Throughout the early-2000s, the Bangkok Post took positions that were, at times, generally favorable to the government. After the Thai election of 2011 the paper took a largely anti-Thaksin position aligned with the Yellow Shirts and the Democrat Party.

The Bangkok Post was at one time well known among expatriates for Bernard Trink's weekly Nite Owl column, which covered the nightlife of Bangkok. Trink's column was published from 1966 (originally in the Bangkok World) until 2004, when it was discontinued. The newspaper has a letters page where expatriate and Thai regulars exchange opinions on local and international concerns. According to the Post, more than half of its total readership are Thai nationals.

During the tenure of Prime Minister Thaksin Shinawatra, the Post largely toed the government line—at one point bowing to government pressure by firing a reporter who had exposed cracks in the runway of the prestige project Suvarnabhumi Airport along with the news editor, while The Nation, the Posts competitor, actively campaigned for Thaksin to resign.

Bangkok Post columnist Andrew Biggs, who had previously worked at The Nation, views the Post as the "more staid" of the two dailies. He noted that both publications have been "...champions of democracy. The Nation was just a little more vocal about it." Biggs's column in the Bangkok Post was ended with the 30 December 2019 edition.

==Sections==
- Main body: Local, regional and world news, opinion and analysis pages, and sports news.
- Business: Local, regional and world business and financial news and stock-market tables.
- Life: A features section which was published from Monday to Friday, include a human-interest stories, travel, motoring, technology, entertainment news, a society page, advice columns, comics, puzzles, local television listings and film advertisements. Starting from the 1 August 2025 issue, Life has been merged into the business section, and now publish five days a week (except Sunday).
- "Elite Life": Published the last Friday of every month. Luxury lifestyle features.
- Learning: An online English-language education section.
- "Guru": An entertainment magazine, inserted on Fridays and aimed at young adult readers.
- Classified: A classified advertisement section.
- "MyLife": A supplement which gives advice on how to improve every aspect of your life along with comic strips, every Thursday (to end December 2020).
- "Sunday Spectrum": A weekly news analysis and investigative journalism section. Discontinued with the 5 August 2018 issue.
- "Muse": A female-oriented supplement on Saturdays which contains fashion news, make-up tips, stories of successful women, family and travel tips.
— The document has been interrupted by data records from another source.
(** * A shallow embedding of the product-catalog service (src/lib/wp.ts, src/lib/env.ts)

    The development follows the TypeScript sources function by function:
    - JavaScript strings are sequences of UTF-16 code units ([list N]);
    - [string | null | undefined] is [option jsstring], [None] standing for
      both nullish values;
    - regular expressions are terms of [regex], run by a backtracking
      matcher with the greedy, leftmost semantics of ECMAScript;
    - the [number]s produced by [Number(...)] are IEEE binary64 values
      ([spec_float] of the standard library);
    - the module-level cache slot, the clock and the issued requests form
      the [World] that the service functions thread through a small
      state-and-exception monad. *)

From Stdlib Require Import ZArith NArith Bool List Ascii String Lia.
From Stdlib Require Import Floats.SpecFloat.
From Stdlib Require DecimalN DecimalPos DecimalFacts.
From stdpp Require Import base option list gmap.

Local Open Scope N_scope.

(** ** JavaScript strings *)

Abbreviation jsstring := (list N).

Definition ch (a : ascii) : N := N_of_ascii a.

Fixpoint js (s : string) : jsstring :=
  match s with
  | EmptyString => []
  | String a s' => ch a :: js s'
  end.

(** Truthiness of a [string | null | undefined] value. *)
Definition truthy (v : option jsstring) : bool :=
  match v with
  | Some (_ :: _) => true
  | _ => false
  end.

(** [a || b] on such values. *)
Definition or_else (a b : option jsstring) : option jsstring :=
  if truthy a then a else b.

Definition in_range (lo hi c : N) : bool := (lo <=? c) && (c <=? hi).

Definition is_digit (c : N) : bool := in_range 48 57 c.
Definition is_upper (c : N) : bool := in_range 65 90 c.
Definition is_lower (c : N) : bool := in_range 97 122 c.
Definition is_alpha (c : N) : bool := is_upper c || is_lower c.

(** [\w] without the unicode flag. *)
Definition is_word (c : N) : bool := is_alpha c || is_digit c || (c =? 95).

(** WhiteSpace and LineTerminator code points: the class [\s], also what
    [String.prototype.trim] and [Number] strip. *)
Definition is_space (c : N) : bool :=
  in_range 9 13 c || (c =? 32) || (c =? 160) || (c =? 5760)
  || in_range 8192 8202 c || (c =? 8232) || (c =? 8233) || (c =? 8239)
  || (c =? 8287) || (c =? 12288) || (c =? 65279).

Definition is_char (a : ascii) (c : N) : bool := c =? ch a.

(** A pattern letter under the [i] flag (no [u] flag): canonicalisation maps
    only the two ASCII cases of a letter to the same code unit. *)
Definition upcase (c : N) : N := if is_lower c then c - 32 else c.
Definition is_char_ci (a : ascii) (c : N) : bool := upcase c =? upcase (ch a).

Definition toUpperCase_ascii (s : jsstring) : jsstring := map upcase s.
Muse was discontinued with the 26 August 2018 issue, merged with Sunday supplement Brunch to make Sunday supplement, B. Magazine.
- "Brunch": A Sunday supplement. (Discontinued with the 26 August 2018 issue, merged with Saturday supplement Muse to make Sunday supplement, B. Magazine.
- B. Magazine: Sunday supplement covering lifestyle, travel, fashion, celebrities, columns. First issue, 26 August 2018.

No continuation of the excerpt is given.